Start of Given information

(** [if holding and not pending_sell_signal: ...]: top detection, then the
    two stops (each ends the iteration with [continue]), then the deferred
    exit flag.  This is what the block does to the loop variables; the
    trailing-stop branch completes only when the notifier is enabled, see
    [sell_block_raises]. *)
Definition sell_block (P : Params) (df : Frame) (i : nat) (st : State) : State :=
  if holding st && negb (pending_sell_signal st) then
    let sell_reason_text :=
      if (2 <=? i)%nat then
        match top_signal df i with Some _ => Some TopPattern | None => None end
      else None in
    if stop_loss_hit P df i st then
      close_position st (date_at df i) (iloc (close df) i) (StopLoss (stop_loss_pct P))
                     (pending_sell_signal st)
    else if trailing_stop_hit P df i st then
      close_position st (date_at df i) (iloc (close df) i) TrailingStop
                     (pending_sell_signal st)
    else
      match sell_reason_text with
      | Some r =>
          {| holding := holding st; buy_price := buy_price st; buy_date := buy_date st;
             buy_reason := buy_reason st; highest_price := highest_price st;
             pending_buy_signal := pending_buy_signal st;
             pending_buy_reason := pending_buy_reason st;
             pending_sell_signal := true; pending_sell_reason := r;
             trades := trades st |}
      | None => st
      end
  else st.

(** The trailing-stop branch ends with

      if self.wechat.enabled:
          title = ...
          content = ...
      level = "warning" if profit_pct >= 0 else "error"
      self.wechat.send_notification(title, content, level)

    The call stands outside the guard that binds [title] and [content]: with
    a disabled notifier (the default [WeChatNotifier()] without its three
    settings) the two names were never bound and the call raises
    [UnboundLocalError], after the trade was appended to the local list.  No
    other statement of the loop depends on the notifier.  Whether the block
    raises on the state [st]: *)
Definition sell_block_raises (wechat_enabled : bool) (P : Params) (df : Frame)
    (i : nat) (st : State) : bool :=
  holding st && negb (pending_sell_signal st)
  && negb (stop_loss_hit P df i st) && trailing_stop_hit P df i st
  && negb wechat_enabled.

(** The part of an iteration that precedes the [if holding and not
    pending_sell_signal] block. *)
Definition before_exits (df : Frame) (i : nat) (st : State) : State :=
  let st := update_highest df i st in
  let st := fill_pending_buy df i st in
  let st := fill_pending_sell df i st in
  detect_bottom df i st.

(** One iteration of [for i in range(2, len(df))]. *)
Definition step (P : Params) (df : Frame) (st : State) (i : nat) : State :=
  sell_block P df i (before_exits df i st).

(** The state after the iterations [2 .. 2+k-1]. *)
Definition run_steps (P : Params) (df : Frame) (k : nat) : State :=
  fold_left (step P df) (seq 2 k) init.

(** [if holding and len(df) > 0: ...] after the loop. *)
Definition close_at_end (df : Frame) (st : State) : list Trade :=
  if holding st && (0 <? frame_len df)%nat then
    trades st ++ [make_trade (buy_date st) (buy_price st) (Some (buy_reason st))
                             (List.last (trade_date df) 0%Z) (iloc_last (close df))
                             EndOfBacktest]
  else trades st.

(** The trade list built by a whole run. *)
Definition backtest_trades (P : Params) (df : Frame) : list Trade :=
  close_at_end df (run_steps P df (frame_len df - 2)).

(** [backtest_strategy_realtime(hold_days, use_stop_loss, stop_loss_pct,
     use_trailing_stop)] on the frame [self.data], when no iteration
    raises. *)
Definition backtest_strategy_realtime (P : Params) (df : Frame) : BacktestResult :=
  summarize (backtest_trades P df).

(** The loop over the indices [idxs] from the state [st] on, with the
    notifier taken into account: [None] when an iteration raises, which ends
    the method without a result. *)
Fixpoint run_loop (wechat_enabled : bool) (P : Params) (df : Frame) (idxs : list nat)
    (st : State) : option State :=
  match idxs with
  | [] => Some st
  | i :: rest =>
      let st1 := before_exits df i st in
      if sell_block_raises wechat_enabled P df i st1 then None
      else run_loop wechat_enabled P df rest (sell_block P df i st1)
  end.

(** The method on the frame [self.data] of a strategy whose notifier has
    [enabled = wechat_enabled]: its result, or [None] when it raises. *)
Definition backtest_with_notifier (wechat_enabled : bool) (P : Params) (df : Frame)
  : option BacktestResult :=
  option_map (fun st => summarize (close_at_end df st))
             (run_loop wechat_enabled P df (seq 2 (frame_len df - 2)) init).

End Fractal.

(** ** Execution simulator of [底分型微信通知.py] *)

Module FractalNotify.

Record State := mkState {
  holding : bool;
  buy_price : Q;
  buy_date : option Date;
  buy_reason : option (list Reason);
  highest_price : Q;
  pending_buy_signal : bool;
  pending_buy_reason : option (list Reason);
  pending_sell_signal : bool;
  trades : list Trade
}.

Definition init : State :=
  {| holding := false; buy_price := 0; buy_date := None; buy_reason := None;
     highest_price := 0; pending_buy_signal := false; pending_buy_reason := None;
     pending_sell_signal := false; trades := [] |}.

End of Given information
Start of Given information

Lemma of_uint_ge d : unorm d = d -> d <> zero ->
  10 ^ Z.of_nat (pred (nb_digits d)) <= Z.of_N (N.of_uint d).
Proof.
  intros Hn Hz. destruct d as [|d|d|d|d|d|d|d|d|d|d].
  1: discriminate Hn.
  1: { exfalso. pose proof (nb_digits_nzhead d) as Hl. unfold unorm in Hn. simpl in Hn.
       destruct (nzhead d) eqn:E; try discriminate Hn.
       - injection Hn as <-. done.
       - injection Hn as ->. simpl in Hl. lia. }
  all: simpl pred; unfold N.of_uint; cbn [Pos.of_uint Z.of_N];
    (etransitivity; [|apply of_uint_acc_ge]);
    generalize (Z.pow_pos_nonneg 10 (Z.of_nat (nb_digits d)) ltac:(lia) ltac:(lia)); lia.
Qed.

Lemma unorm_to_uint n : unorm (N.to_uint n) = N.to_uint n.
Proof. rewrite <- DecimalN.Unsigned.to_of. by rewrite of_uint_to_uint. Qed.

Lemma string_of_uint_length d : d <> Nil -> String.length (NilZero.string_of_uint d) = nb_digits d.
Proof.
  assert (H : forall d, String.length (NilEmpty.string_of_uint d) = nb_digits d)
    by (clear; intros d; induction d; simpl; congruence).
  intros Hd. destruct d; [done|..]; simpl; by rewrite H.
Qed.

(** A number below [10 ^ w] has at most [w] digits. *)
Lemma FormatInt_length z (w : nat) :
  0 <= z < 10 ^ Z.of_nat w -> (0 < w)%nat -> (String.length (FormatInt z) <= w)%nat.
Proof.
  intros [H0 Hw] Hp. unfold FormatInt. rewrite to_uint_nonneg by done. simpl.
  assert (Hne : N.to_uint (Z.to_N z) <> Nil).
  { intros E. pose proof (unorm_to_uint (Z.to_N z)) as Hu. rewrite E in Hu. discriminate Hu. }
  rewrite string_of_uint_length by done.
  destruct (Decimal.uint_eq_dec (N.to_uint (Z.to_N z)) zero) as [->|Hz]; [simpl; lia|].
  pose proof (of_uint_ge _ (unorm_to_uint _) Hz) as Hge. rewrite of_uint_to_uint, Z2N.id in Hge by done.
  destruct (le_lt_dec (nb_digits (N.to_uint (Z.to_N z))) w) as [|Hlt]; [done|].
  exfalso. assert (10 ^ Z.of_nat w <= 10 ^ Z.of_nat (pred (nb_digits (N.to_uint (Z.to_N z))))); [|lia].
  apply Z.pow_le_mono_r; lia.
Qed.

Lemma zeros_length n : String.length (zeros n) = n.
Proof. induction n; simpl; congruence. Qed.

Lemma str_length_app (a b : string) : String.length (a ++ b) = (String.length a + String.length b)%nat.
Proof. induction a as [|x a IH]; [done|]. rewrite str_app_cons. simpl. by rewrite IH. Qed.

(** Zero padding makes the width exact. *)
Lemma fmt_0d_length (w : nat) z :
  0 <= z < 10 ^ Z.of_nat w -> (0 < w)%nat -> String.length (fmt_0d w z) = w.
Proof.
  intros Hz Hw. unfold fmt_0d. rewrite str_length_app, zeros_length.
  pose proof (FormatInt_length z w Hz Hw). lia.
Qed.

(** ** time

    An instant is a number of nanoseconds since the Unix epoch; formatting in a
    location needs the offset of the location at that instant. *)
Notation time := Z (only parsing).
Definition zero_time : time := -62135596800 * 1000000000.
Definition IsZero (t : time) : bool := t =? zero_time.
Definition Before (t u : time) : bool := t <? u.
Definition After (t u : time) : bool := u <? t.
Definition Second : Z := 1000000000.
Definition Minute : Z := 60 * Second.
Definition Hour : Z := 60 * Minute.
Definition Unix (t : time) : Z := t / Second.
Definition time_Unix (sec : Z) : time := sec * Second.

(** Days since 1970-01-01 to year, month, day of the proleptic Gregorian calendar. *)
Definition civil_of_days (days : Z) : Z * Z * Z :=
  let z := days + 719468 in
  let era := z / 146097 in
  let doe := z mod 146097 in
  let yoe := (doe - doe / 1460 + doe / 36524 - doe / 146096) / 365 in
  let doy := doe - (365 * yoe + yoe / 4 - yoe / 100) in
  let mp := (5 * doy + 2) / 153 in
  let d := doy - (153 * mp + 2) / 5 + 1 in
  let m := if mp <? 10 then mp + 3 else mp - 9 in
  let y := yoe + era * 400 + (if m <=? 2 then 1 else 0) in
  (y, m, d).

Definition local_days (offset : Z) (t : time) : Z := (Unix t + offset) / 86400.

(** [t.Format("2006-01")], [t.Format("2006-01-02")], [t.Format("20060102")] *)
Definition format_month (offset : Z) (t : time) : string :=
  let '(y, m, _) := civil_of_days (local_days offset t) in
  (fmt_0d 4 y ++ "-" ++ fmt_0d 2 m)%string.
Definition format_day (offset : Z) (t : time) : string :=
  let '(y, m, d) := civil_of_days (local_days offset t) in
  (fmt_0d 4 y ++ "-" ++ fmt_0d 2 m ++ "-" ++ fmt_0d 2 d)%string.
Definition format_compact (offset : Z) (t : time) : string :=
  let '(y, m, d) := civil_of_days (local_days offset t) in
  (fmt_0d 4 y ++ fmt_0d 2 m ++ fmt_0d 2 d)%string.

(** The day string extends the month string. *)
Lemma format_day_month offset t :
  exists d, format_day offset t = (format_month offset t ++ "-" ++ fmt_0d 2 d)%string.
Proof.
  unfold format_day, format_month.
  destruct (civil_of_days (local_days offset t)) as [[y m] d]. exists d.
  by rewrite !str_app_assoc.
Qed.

End of Given information

● Required work
When you reach the line containing "Definition IsZero (t" in the data above, start copying exactly, and stop after the line containing "let d := doy - (153 * mp + 2) / 5 + 1 in".

● Exercise response
Definition IsZero (t : time) : bool := t =? zero_time.
Definition Before (t u : time) : bool := t <? u.
Definition After (t u : time) : bool := u <? t.
Definition Second : Z := 1000000000.
Definition Minute : Z := 60 * Second.
Definition Hour : Z := 60 * Minute.
Definition Unix (t : time) : Z := t / Second.
Definition time_Unix (sec : Z) : time := sec * Second.

(** Days since 1970-01-01 to year, month, day of the proleptic Gregorian calendar. *)
Definition civil_of_days (days : Z) : Z * Z * Z :=
  let z := days + 719468 in
  let era := z / 146097 in
  let doe := z mod 146097 in
  let yoe := (doe - doe / 1460 + doe / 36524 - doe / 146096) / 365 in
  let doy := doe - (365 * yoe + yoe / 4 - yoe / 100) in
  let mp := (5 * doy + 2) / 153 in
  let d := doy - (153 * mp + 2) / 5 + 1 in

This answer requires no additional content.